(** The first half of an insertion. *)
Definition kds_cmd_insert_row (client : nat) (table_name : bytes) (values : list kds_ast_val) : M dshell cmd_result :=
  let* (r, oid) := on_db (kds_catalog_find_table_oid_by_name (Some table_name)) in
  match oid with
  | None => finish r (line (cstr "ERR table " ++ quoted table_name ++ cstr " not found: " ++ fmt_lld r))
  | Some oid =>
      o <- on_db (kds_relation_open oid) ;;
      match o with
      | ERR_PTR r => finish r (line (cstr "ERR relation_open failed: " ++ fmt_lld r))
      | PTR rel =>
          a <- rel_new rel ;;
          if negb (zlen values =? zlen (rel_schema rel)) then
            kds_relation_close a ;;
            finish (- EINVAL) (line (cstr "ERR " ++ quoted table_name ++ cstr " has " ++ fmt_u (zlen (rel_schema rel)) ++
              cstr " column(s), got " ++ fmt_u (zlen values) ++ cstr " value(s)"))
          else
          match kds_dshell_encode_row_from_vals (rel_schema rel) values KDS_DSHELL_ROW_MAX with
          | None => halt_with Fault
          | Some (r, row) =>
              if negb (r =? 0) then
                kds_relation_close a ;;
                finish r (line (cstr "ERR failed to encode row (too long or bad value): " ++ fmt_lld r))
              else
              let row_len := u16 (zlen row) in
              if rel_kind rel =? clustered_val KDS_CLUSTERED_HEAP then
                kds_dshell_submit_insert_exec client a (kds_heap_insert_exec_init (Some rel) (Some row) row_len KDS_DSHELL_XID)
                  (WaitHeapInsert table_name a)
              else if rel_kind rel =? clustered_val KDS_CLUSTERED_BTREE then
                if row_len <? 8 then
                  r <- finish (- EINVAL) (line (cstr "ERR row too short to contain PK")) ;;
                  kds_relation_close a ;; ret r
                else
                let pk := le_val (take 8 row) in
                kds_dshell_submit_exec client (BtreeExecBuf a (kds_btree_insert_exec_init (Some rel) pk (Some row) row_len))
                  (WaitBtreeInsert table_name a pk)
              else
                kds_relation_close a ;;
                finish (- EINVAL) (line (cstr "ERR " ++ quoted table_name ++ cstr " has unsupported clustered type " ++ fmt_lld (rel_kind rel)))
          end
      end
  end.
(** The second half, after the wait. *)
Definition insert_done_heap (table_name : bytes) (x : kds_heap_insert_exec) : Z * bytes :=
  let r := ex_ret (hx_base x) in
  if negb (r =? 0) then
    (r, respond (line (if r =? - EEXIST then cstr "ERR duplicate primary key in " ++ quoted table_name
                       else cstr "ERR insert failed: " ++ fmt_lld r)))
  else (0, respond (line (cstr "OK inserted into " ++ quoted table_name ++ cstr " at page=" ++ fmt_u (tid_page_id (hx_tid x)) ++
                          cstr " slot=" ++ fmt_u (tid_slot (hx_tid x))))).
Definition insert_done_btree (table_name : bytes) (pk : Z) (x : kds_btree_insert_exec) : Z * bytes :=
  let r := ex_ret (bx_base x) in
  if negb (r =? 0) then
    (r, respond (line (if r =? - EEXIST then cstr "ERR duplicate key " ++ fmt_lld (to_signed 64 pk) ++ cstr " in " ++ quoted table_name
                       else cstr "ERR btree insert failed: " ++ fmt_lld r)))
  else (0, respond (line (cstr "OK inserted into " ++ quoted table_name ++ cstr " (btree) key=" ++ fmt_lld (to_signed 64 pk) ++
                          cstr " page=" ++ fmt_u (tid_page_id (bx_tid x)) ++ cstr " slot=" ++ fmt_u (tid_slot (bx_tid x))))).
Definition finish_insert (client : nat) (w : dshell_wait) : M dshell (Z * bytes) :=
  kds_relation_close (match w with WaitHeapInsert _ a | WaitBtreeInsert _ a _ => a end) ;;
  c <- client_get client ;;
  match w, exec_buf c with
  | WaitHeapInsert t _, Some (HeapExecBuf _ x) => ret (insert_done_heap t x)
  | WaitBtreeInsert t _ pk, Some (BtreeExecBuf _ x) => ret (insert_done_btree t pk x)
  | _, _ => halt_with Fault
  end.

• _What to produce_
Repeat all of the entries above exactly.

• _Solution_
(** The first half of an insertion. *)
Definition kds_cmd_insert_row (client : nat) (table_name : bytes) (values : list kds_ast_val) : M dshell cmd_result :=
  let* (r, oid) := on_db (kds_catalog_find_table_oid_by_name (Some table_name)) in
  match oid with
  | None => finish r (line (cstr "ERR table " ++ quoted table_name ++ cstr " not found: " ++ fmt_lld r))
  | Some oid =>
      o <- on_db (kds_relation_open oid) ;;
      match o with
      | ERR_PTR r => finish r (line (cstr "ERR relation_open failed: " ++ fmt_lld r))
      | PTR rel =>
          a <- rel_new rel ;;
          if negb (zlen values =? zlen (rel_schema rel)) then
            kds_relation_close a ;;
            finish (- EINVAL) (line (cstr "ERR " ++ quoted table_name ++ cstr " has " ++ fmt_u (zlen (rel_schema rel)) ++
              cstr " column(s), got " ++ fmt_u (zlen values) ++ cstr " value(s)"))
          else
          match kds_dshell_encode_row_from_vals (rel_schema rel) values KDS_DSHELL_ROW_MAX with
          | None => halt_with Fault
          | Some (r, row) =>
              if negb (r =? 0) then
                kds_relation_close a ;;
                finish r (line (cstr "ERR failed to encode row (too long or bad value): " ++ fmt_lld r))
              else
              let row_len := u16 (zlen row) in
              if rel_kind rel =? clustered_val KDS_CLUSTERED_HEAP then
                kds_dshell_submit_insert_exec client a (kds_heap_insert_exec_init (Some rel) (Some row) row_len KDS_DSHELL_XID)
                  (WaitHeapInsert table_name a)
              else if rel_kind rel =? clustered_val KDS_CLUSTERED_BTREE then
                if row_len <? 8 then
                  r <- finish (- EINVAL) (line (cstr "ERR row too short to contain PK")) ;;
                  kds_relation_close a ;; ret r
                else
                let pk := le_val (take 8 row) in
                kds_dshell_submit_exec client (BtreeExecBuf a (kds_btree_insert_exec_init (Some rel) pk (Some row) row_len))
                  (WaitBtreeInsert table_name a pk)
              else
                kds_relation_close a ;;
                finish (- EINVAL) (line (cstr "ERR " ++ quoted table_name ++ cstr " has unsupported clustered type " ++ fmt_lld (rel_kind rel)))
          end
      end
  end.
(** The second half, after the wait. *)
Definition insert_done_heap (table_name : bytes) (x : kds_heap_insert_exec) : Z * bytes :=
  let r := ex_ret (hx_base x) in
  if negb (r =? 0) then
    (r, respond (line (if r =? - EEXIST then cstr "ERR duplicate primary key in " ++ quoted table_name
                       else cstr "ERR insert failed: " ++ fmt_lld r)))
  else (0, respond (line (cstr "OK inserted into " ++ quoted table_name ++ cstr " at page=" ++ fmt_u (tid_page_id (hx_tid x)) ++
                          cstr " slot=" ++ fmt_u (tid_slot (hx_tid x))))).
Definition insert_done_btree (table_name : bytes) (pk : Z) (x : kds_btree_insert_exec) : Z * bytes :=
  let r := ex_ret (bx_base x) in
  if negb (r =? 0) then
    (r, respond (line (if r =? - EEXIST then cstr "ERR duplicate key " ++ fmt_lld (to_signed 64 pk) ++ cstr " in " ++ quoted table_name
                       else cstr "ERR btree insert failed: " ++ fmt_lld r)))
  else (0, respond (line (cstr "OK inserted into " ++ quoted table_name ++ cstr " (btree) key=" ++ fmt_lld (to_signed 64 pk) ++
                          cstr " page=" ++ fmt_u (tid_page_id (bx_tid x)) ++ cstr " slot=" ++ fmt_u (tid_slot (bx_tid x))))).
Definition finish_insert (client : nat) (w : dshell_wait) : M dshell (Z * bytes) :=
  kds_relation_close (match w with WaitHeapInsert _ a | WaitBtreeInsert _ a _ => a end) ;;
  c <- client_get client ;;
  match w, exec_buf c with
  | WaitHeapInsert t _, Some (HeapExecBuf _ x) => ret (insert_done_heap t x)
  | WaitBtreeInsert t _ pk, Some (BtreeExecBuf _ x) => ret (insert_done_btree t pk x)
  | _, _ => halt_with Fault
  end.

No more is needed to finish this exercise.